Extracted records
========================

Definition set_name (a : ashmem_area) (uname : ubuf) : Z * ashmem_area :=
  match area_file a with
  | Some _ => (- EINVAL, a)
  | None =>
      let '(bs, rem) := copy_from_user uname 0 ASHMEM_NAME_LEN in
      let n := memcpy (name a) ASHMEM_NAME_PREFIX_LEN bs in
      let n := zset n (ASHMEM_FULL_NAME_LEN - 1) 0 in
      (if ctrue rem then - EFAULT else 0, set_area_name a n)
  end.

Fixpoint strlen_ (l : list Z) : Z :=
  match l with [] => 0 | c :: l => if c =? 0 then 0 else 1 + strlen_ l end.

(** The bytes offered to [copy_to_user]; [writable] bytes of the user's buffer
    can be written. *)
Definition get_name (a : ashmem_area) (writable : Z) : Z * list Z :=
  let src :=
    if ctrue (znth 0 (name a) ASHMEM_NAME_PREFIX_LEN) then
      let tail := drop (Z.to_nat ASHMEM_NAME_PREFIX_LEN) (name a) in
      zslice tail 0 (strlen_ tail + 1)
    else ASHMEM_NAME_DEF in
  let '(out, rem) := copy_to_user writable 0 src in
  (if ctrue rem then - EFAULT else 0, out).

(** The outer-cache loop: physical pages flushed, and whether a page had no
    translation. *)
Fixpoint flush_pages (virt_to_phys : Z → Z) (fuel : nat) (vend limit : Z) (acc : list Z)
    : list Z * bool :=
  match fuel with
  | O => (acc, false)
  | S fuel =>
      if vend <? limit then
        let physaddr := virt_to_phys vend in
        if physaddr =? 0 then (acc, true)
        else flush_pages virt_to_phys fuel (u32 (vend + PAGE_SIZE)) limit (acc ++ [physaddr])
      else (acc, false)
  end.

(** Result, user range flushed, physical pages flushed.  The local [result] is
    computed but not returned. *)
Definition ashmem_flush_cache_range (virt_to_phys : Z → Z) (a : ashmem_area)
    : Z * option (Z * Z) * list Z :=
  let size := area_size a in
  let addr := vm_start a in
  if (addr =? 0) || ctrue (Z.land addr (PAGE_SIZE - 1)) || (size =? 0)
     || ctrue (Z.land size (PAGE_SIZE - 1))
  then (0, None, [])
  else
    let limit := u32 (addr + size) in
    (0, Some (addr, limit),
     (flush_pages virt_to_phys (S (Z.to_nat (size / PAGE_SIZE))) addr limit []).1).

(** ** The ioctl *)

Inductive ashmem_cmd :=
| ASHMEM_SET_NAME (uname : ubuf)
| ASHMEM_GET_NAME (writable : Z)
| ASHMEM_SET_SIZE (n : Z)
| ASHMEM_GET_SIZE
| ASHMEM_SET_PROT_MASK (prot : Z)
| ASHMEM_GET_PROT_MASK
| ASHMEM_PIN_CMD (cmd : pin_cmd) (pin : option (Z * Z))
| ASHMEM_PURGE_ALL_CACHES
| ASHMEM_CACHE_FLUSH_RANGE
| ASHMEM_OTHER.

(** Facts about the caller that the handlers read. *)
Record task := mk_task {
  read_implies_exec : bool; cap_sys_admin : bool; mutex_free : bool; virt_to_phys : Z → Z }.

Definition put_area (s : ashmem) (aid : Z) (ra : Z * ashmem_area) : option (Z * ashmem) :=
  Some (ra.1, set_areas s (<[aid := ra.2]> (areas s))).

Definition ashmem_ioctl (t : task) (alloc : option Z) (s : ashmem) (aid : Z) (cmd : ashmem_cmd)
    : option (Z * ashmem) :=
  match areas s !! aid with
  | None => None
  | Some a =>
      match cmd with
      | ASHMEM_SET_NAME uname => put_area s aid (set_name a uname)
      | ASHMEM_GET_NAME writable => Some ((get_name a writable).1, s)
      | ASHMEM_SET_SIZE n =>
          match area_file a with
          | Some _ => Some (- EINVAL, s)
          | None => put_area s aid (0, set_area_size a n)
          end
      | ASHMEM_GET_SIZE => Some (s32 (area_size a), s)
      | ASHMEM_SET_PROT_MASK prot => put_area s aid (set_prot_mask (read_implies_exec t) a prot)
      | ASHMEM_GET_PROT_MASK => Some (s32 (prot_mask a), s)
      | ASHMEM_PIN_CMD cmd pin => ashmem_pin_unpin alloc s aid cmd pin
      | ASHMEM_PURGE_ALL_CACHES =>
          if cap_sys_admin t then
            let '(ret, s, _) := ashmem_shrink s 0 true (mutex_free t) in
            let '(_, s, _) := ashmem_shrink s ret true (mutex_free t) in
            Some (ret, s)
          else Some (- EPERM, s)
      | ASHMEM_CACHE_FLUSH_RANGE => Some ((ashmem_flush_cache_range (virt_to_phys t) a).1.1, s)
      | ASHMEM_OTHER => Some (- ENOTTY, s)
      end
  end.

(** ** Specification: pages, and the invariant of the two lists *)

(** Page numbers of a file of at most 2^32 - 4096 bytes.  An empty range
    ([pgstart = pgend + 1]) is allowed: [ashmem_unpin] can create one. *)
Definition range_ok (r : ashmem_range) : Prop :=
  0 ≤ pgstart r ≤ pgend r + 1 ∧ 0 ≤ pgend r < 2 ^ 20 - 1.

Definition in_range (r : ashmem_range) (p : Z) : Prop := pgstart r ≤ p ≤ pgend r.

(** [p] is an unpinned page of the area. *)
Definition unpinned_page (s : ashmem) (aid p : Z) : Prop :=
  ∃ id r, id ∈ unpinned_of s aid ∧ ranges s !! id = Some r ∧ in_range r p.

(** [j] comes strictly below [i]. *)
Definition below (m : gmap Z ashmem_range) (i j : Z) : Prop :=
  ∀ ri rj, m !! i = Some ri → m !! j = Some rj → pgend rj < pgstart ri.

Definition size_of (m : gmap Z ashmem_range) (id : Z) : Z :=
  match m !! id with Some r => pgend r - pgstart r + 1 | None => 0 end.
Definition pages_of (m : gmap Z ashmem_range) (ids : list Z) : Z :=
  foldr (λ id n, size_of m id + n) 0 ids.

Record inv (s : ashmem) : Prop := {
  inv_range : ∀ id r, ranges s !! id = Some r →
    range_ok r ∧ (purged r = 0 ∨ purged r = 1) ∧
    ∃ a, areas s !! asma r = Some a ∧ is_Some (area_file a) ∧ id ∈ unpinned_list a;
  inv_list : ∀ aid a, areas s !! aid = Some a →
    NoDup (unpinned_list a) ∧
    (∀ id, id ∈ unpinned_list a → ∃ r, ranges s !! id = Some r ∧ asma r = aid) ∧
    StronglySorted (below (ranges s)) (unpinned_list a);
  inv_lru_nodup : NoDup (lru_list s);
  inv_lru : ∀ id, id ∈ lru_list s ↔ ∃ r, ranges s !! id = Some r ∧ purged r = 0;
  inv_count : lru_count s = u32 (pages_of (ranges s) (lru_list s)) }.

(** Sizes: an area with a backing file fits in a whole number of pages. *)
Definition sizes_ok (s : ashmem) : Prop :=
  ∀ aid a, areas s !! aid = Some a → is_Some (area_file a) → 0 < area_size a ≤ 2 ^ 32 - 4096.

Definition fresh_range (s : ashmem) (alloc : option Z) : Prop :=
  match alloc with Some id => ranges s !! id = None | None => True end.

========================

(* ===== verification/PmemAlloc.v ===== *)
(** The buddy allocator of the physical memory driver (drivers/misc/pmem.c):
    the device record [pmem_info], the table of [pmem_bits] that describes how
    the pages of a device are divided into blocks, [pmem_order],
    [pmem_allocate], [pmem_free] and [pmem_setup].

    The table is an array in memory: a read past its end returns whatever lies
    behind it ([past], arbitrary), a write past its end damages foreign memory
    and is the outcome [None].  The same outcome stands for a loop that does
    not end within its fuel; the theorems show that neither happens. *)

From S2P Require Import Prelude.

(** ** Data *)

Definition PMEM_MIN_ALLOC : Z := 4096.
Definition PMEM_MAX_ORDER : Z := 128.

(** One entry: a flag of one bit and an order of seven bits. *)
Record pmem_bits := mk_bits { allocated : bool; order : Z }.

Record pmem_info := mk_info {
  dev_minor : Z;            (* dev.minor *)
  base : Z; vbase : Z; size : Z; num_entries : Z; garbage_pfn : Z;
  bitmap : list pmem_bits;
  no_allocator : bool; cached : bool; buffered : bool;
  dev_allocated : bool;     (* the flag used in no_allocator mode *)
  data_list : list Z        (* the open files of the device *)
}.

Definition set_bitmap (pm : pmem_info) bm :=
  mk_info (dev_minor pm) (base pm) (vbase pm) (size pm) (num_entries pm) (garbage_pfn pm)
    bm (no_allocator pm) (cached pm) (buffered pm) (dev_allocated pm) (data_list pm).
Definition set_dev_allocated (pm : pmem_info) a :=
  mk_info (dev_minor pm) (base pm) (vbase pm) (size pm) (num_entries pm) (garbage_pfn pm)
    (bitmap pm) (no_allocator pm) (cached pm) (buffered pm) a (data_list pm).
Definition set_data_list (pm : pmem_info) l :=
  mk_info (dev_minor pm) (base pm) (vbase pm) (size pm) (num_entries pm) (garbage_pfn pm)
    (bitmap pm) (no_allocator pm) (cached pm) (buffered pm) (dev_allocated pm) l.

========================

→ **What you should do**
Repeat word for word the lines above that run from the line containing "else Some (- EPERM, s)" through the line containing "(** ** Specification: pages, and", both ends included, and nothing else.

→ **Answer section**
          else Some (- EPERM, s)
      | ASHMEM_CACHE_FLUSH_RANGE => Some ((ashmem_flush_cache_range (virt_to_phys t) a).1.1, s)
      | ASHMEM_OTHER => Some (- ENOTTY, s)
      end
  end.

(** ** Specification: pages, and the invariant of the two lists *)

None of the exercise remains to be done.